O achado pode jogar uma pá de cal nas busca da chamada clonagem terapêutica. Ainda na semana passada, um dos pioneiros dos estudos com clones, o escocês Ian Wilmut, "pai" da ovelha Dolly, se antecipou ao lançamento dos trabalhos ao dizer que desistia de tentar clonar um ser humano para obter células-tronco.

Ele disse na ocasião que sua decisão era baseada no sucesso que Yamanaka tivera anteriormente com camundongos. Ontem ele só complementou sua decisão: "Nós podemos agora visualizar um tempo em que uma simples técnica poderá ser usada para produzir células-tronco que serão capazes de formar qualquer tecido a partir de uma pequena amostra de qualquer um de nós."

Robert Lanza, da companhia Advanced Cell Technology, que vinha tentando clonar embriões, comparou: "Este trabalho representa um tremendo marco científico, o equivalente biológico do primeiro avião dos irmãos Wright", disse. "É um pouco como aprender como transformar chumbo em ouro."

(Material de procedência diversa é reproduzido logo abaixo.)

Definition claimed (cfg : Config) (claims : Claims) (role : gostr) : Prop :=
  role <> [] /\ (exists t, role = RequiredRolePrefix cfg ++ t) /\
  ((exists ra, field #"realm_access" claims = Some (VMap ra) /\ lists_role ra role) \/
   (ResourceClient cfg <> [] /\ exists res c,
      field #"resource_access" claims = Some (VMap res) /\
      field (ResourceClient cfg) res = Some (VMap c) /\ lists_role c role)).

Lemma checkAudience_iff claims want : checkAudience claims want = Ok tt <-> audience_in claims want.
Proof.
  unfold checkAudience, audience_in. destruct (field #"aud" claims) as [v|]; [|naive_solver].
  destruct v as [a|a|a|a|]; simpl.
  - case_str a want as E; naive_solver.
  - assert (existsb (is_str want) a = true <-> VStr want ∈ a) as H.
    { rewrite existsb_exists. setoid_rewrite <- list_elem_of_In. split; [|by exists (VStr want); split; [|apply str_eqb_refl]].
      intros (v & Hv & Hs). destruct v; simpl in Hs; try done. by apply str_eqb_eq in Hs as ->. }
    destruct (existsb _ _); naive_solver.
  - assert (existsb (fun s => str_eqb s want) a = true <-> want ∈ a) as H.
    { rewrite existsb_exists. setoid_rewrite <- list_elem_of_In. setoid_rewrite str_eqb_eq. naive_solver. }
    destruct (existsb _ _); naive_solver.
  - naive_solver.
  - naive_solver.
Qed.

Lemma appendRoles_iff out obj role :
  role ∈ appendRoles out (field #"roles" obj) <-> role ∈ out \/ (role <> [] /\ lists_role obj role).
Proof.
  unfold appendRoles, lists_role. destruct (field #"roles" obj) as [[]|]; try naive_solver.
  rewrite elem_of_app, list_elem_of_omap. split; (intros [H|H]; [by left|right]).
  - destruct H as (v & Hv & Hr). destruct v; simpl in Hr; try done.
    case_str s (@nil ascii) as E; simplify_eq. eauto.
  - destruct H as (Hne & l' & [= <-] & Hin). exists (VStr role). split; [done|]. simpl.
    apply str_eqb_neq in Hne. by rewrite Hne.
Qed.

Lemma as_map_Some v m : as_map v = Some m <-> v = Some (VMap m).
Proof. destruct v as [[]|]; simpl; naive_solver. Qed.

(** The roles projected out of a token are exactly the claimed ones. *)
Lemma project_roles_iff cfg claims role : role ∈ project_roles claims cfg <-> claimed cfg claims role.
Proof.
  unfold project_roles, claimed.
  set (r0 := match as_map (field #"realm_access" claims) with Some ra => _ | None => _ end).
  assert (H0 : role ∈ r0 <-> role <> [] /\ exists ra, field #"realm_access" claims = Some (VMap ra) /\ lists_role ra role).
  { subst r0. destruct (as_map (field #"realm_access" claims)) as [ra|] eqn:E.
    - apply as_map_Some in E. rewrite appendRoles_iff, E. set_solver.
    - split; [set_solver|]. intros (_ & ra & Hra & _). by rewrite Hra in E. }
  set (r1 := if str_eqb (ResourceClient cfg) [] then r0 else _).
  assert (H1 : role ∈ r1 <-> role <> [] /\
    ((exists ra, field #"realm_access" claims = Some (VMap ra) /\ lists_role ra role) \/
     (ResourceClient cfg <> [] /\ exists res c, field #"resource_access" claims = Some (VMap res) /\
        field (ResourceClient cfg) res = Some (VMap c) /\ lists_role c role))).
  { subst r1. case_str (ResourceClient cfg) (@nil ascii) as E; [naive_solver|].
    destruct (as_map (field #"resource_access" claims)) as [rs|] eqn:Er; [apply as_map_Some in Er|].
    2:{ rewrite H0. split; [naive_solver|]. intros (? & [?|(_ & rs & c & Hrs & _)]); [done|]. by rewrite Hrs in Er. }
    rewrite Er. destruct (as_map (field (ResourceClient cfg) rs)) as [c|] eqn:Ec; [apply as_map_Some in Ec|].
    - rewrite appendRoles_iff, H0. naive_solver.
    - rewrite H0. split; [naive_solver|]. intros (? & [?|(_ & rs' & c & [= <-] & Hc & _)]); [done|].
      by rewrite Hc in Ec. }
  case_str (RequiredRolePrefix cfg) (@nil ascii) as E.
  - rewrite H1, E. simpl. split; [|naive_solver].
    intros [? ?]. split_and!; [done|eauto|done].
  - rewrite list_elem_of_filter, has_prefix_iff, H1. naive_solver.
Qed.

(** ** Requests *)

Section Requests.
Context {W : Type} `{!Env W, !Jwt W} (header_of : gostr -> option Header)
  (signature_ok : gostr -> Header -> Key -> bool) `{Laws : !JwtLaws W header_of signature_ok}.

(** A route: the handler behind the permission check. *)
Definition serve {X} (h : Request -> M (St W) X) : Handler X :=
  fun r => let! x := h r in ret (Served x).

(** The token was signed, under an asymmetric method, with the key the
    issuer publishes under the token's kid. *)
Definition signed (iss raw : gostr) : Prop :=
  exists hd k kid, header_of raw = Some hd /\ Method hd <> OtherMethod /\
    as_string (hKid hd) = Some kid /\ kid <> [] /\
    issuer_key (W := W) iss kid k /\ signature_ok raw hd k = true.

Lemma keyfunc_genuine iss hd (s1 s2 : St W) k : genuine (W := W) iss (cache s1) -> keyfunc hd s1 = (s2, k) ->
  genuine (W := W) iss (cache s2).
Proof.
  intros G. unfold keyfunc. destruct (Method hd); [..|by intros [= <- _]];
    (destruct (str_eqb _ []); [by intros [= <- _]|]; intros E;
     destruct (keyForKID_genuine iss (default [] (as_string (hKid hd))) s1 G) as (s' & r & E' & G' & _); congruence).
Qed.

Lemma keyfunc_Ok iss hd s1 s2 (k : Key) : genuine (W := W) iss (cache s1) -> keyfunc (W := W) hd s1 = (s2, Some (Ok k)) ->
  Method hd <> OtherMethod /\ exists kid, as_string (hKid hd) = Some kid /\ kid <> [] /\ issuer_key (W := W) iss kid k.
Proof.
  intros G. unfold keyfunc. destruct (Method hd) eqn:Em; [..|done];
    (destruct (str_eqb _ []) eqn:E; [done|]; apply str_eqb_neq in E; intros H;
     split; [done|]; destruct (as_string (hKid hd)) as [kid|]; [|done]; exists kid; split; [done|]; split; [done|];
     destruct (keyForKID_genuine iss kid s1 G) as (s' & r & E' & _ & Hk); assert (keyForKID kid s1 = (s2, Some (Ok k))) as H' by exact H; rewrite H' in E'; injection E' as <- <-; by apply Hk).
Qed.

Lemma Verify_genuine cfg iss raw s s' r : genuine (W := W) iss (cache s) -> Verify cfg raw s = (s', r) -> genuine (W := W) iss (cache s').
Proof.
  intros G. unfold Verify, bind. destruct (SkipVerify cfg).
  { unfold ask. destruct (now (world s)) as [w t]. by intros [= <- _]. }
  destruct (ParseWithClaims _ _ raw s) as [s1 p] eqn:Ep. intros Hs. assert (cache s' = cache s1) as -> by (unfold ret in Hs; repeat case_match; by simplify_eq).
  apply parse_state in Ep as [->|(h & t1 & t2 & k & Hc & Hk & ->)]; [done|]. eapply keyfunc_genuine; [|exact Hk]. by rewrite Hc.
Qed.

Lemma Verify_Ok cfg raw s s' id : SkipVerify cfg = false -> IssuerURL cfg <> [] -> genuine (W := W) (IssuerURL cfg) (cache s) ->
  Verify cfg raw s = (s', Some (Ok id)) ->
  exists claims, id = projectIdentity cfg claims /\ signed (IssuerURL cfg) raw /\
    field #"iss" claims = Some (VStr (IssuerURL cfg)) /\ audience_in claims (Audience cfg).
Proof.
  intros Hskip Hiss G. unfold Verify, bind. rewrite Hskip.
  destruct (ParseWithClaims _ _ raw s) as [s1 [[tok|]|]] eqn:Ep; [|done..].
  destruct (Valid tok); simpl; [|done]. destruct (TokClaims tok) as [claims|] eqn:Ec; [|done].
  destruct (checkAudience claims (Audience cfg)) as [[]|] eqn:Ea; [|done]. intros [= <- <-].
  apply checkAudience_iff in Ea.
  apply parse_checks in Ep as (hd & k & t1 & t2 & Hh & Hc & Hk & Hsig & Hclaims).
  rewrite <- Hc in G. apply (keyfunc_Ok _ _ _ _ _ G) in Hk as (Hm & kid & Hkid & Hne & Hkey).
  exists claims. split_and!; [done| |by apply Hclaims|done].
  exists hd, k, kid. done.
Qed.

Lemma RequirePermission_Served {X} m p (h : Request -> M (St W) X) r s s' x :
  RequirePermission (Some m) p (serve h) r s = (s', Some (Served x)) ->
  exists id, ctxIdentity r = Some id /\ IdentityHasPermission (Some m) (Some id) p = true /\
    h r s = (s', Some x).
Proof.
  unfold RequirePermission. destruct (ctxIdentity r) as [id|]; [|done].
  destruct (IdentityHasPermission (Some m) (Some id) p) eqn:Ep; cbn [negb]; [|done].
  unfold serve, bind. destruct (h r s) as [s2 [y|]] eqn:Eh; [|done]. intros [= -> ->].
  exists id. done.
Qed.

Lemma NewVerifier_verifies cfg0 cfg c0 : NewVerifier cfg0 = Ok (cfg, Some c0) ->
  SkipVerify cfg = false /\ IssuerURL cfg <> [] /\ Audience cfg <> [] /\ genuine (W := W) (IssuerURL cfg) c0.
Proof.
  unfold NewVerifier. destruct (SkipVerify _) eqn:Es; cbn [negb]; [done|].
  destruct (str_eqb (IssuerURL _) []) eqn:Ei; [done|].
  destruct (str_eqb (Audience _) []) eqn:Ea; [done|]. intros [= <- <-].
  rewrite str_eqb_neq in Ei, Ea. split_and!; try done. split; [done|]. split; [by left|]. by intros kid k.
Qed.

(** The caches a verifier can have: a new one, and what the verification of
    a token, accepted or not, leaves of one, in whatever world. *)
Inductive cache_of (cfg : Config) (c0 : jwksCache) : jwksCache -> Prop :=
| cache_new : cache_of cfg c0 c0
| cache_used c raw w s' r : cache_of cfg c0 c -> Verify cfg raw (mkSt c w) = (s', r) -> cache_of cfg c0 (cache s').

Lemma cache_of_genuine cfg c0 iss c : genuine (W := W) iss c0 -> cache_of cfg c0 c -> genuine (W := W) iss c.
Proof. intros G. induction 1 as [|c raw w s' r _ IH E]; [done|]. exact (Verify_genuine cfg iss raw (mkSt c w) s' r IH E). Qed.

(** C15. With verification on, a request served by a handler behind
    RequirePermission carried a token signed with a key that the key set
    published by the issuer lists under its kid, for the configured
    issuer and audience, claiming a role to which the role map grants
    the permission. *)
Theorem access_is_granted {X} cfg0 cfg c0 publicPaths m p (h : Request -> M (St W) X) r s s' x
    (Hnew : NewVerifier cfg0 = Ok (cfg, Some c0)) (Hcache : cache_of cfg c0 (cache s)) (Hctx : ctxIdentity r = None)
    (Hrun : Middleware cfg publicPaths (RequirePermission (Some m) p (serve h)) r s =
            (s', Some (Served x))) :
  exists raw claims role granted,
    bearerToken r = Some raw /\ signed (IssuerURL cfg) raw /\
    field #"iss" claims = Some (VStr (IssuerURL cfg)) /\ audience_in claims (Audience cfg) /\
    claimed cfg claims role /\ m !! role = Some granted /\ p ∈ granted /\
    exists s3, h (WithIdentity r (projectIdentity cfg claims)) s3 = (s', Some x).
Proof.
  apply NewVerifier_verifies in Hnew as (Hskip & Hiss & Haud & G). apply (cache_of_genuine _ _ _ _ G) in Hcache. unfold Middleware in Hrun.
  destruct (is_public publicPaths (Path r)).
  { apply RequirePermission_Served in Hrun as (id & Hid & _). congruence. }
  destruct (bearerToken r) as [raw|]; [|done]. unfold bind in Hrun.
  destruct (Verify cfg raw s) as [s1 [[id|e]|]] eqn:Ev; [|done..].
  apply Verify_Ok in Ev as (claims & -> & Hsig & Hi & Ha); [|done..].
  apply RequirePermission_Served in Hrun as (id & [= <-] & Hp & Hh).
  apply has_permission_iff in Hp as (role & granted & Hrole & Hm & Hin).
  simpl in Hrole. apply project_roles_iff in Hrole.
  exists raw, claims, role, granted. split_and!; try done. by exists s1.
Qed.
End Requests.

(** ** Keys *)

(** Bytes of a coordinate on the curve. *)
Definition coord_size (c : Curve) : nat :=
  match c with P256 => 32 | P384 => 48 | P521 => 66 end.

Definition curve_name (c : Curve) : gostr :=
  match c with P256 => #"P-256" | P384 => #"P-384" | P521 => #"P-521" end.

(** An EC key as RFC 7518 has it: both coordinates at full size. *)
Definition ec_jwk (c : Curve) (k : jwk) : Prop :=
  Kty k = #"EC" /\ Crv k = curve_name c /\
  exists x y, DecodeString (jX k) = Some x /\ DecodeString (jY k) = Some y /\
    length x = coord_size c /\ length y = coord_size c.

(** SEC 1, section 2.3.3: the uncompressed form is one byte 4 and the two
    coordinates; nothing else parses. *)
Definition uncompressed_only (parse : Curve -> list Z -> bool) : Prop :=
  forall c bs, parse c bs = true -> length bs = (1 + 2 * coord_size c)%nat /\ head bs = Some 4.

Lemma parseJWK_ec parse c k : uncompressed_only parse -> ec_jwk c k ->
  parseJWK parse k = Err BadPoint.
Proof.
  intros Hparse (Hkty & Hcrv & x & y & Hx & Hy & Hlx & Hly).
  assert (Hec : parse_ec parse c k = Err BadPoint).
  { unfold parse_ec. rewrite Hx, Hy. destruct (parse c (x ++ y)) eqn:E; [|done].
    apply Hparse in E as [E _]. rewrite length_app in E. lia. }
  unfold parseJWK. rewrite Hkty, Hcrv. destruct c; exact Hec.
Qed.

Em entrevista coletiva, ontem, a equipe de Thomson também se manifestou nesse sentido. Quando questionada sobre se ainda fazia sentido falar em clonagem terapêutica, Jennifer Frane, também de Wisconsin, respondeu: "Bem, eu diria que não". Ao que foi amparada por Thomson: "A transferência de núcleo celular é um bom experimento, mas nós ainda somos ineficientes, ele é caro, é difícil de fazer e é provável que nunca aproveitemos as aplicações. Então não imagino que ele dure por muito tempo".

Mas, apesar de a nova técnica ser "eticamente descomplicada", como definiu Douglas Melton, co-diretor do Instituto de Células-Tronco da Universidade Harvard, ela ainda não deve substituir os estudos com as células-tronco embrionárias.

"Ainda temos muito a aprender com as células-tronco embrionárias. E só pesquisando seu funcionamento podemos fazer com que uma célula adulta imite seu comportamento", ressaltou a pesquisadora Lygia da Veiga Pereira, da USP. "Veja que os próprios autores só chegaram a esses resultados graças às CTEs e precisarão delas para várias outras análises, inclusive para eliminar o vírus como tecnologia para a reprogramação, o que impede que isso seja usado para a terapia com seres humanos", complementou Stevens Rehen, da UFRJ.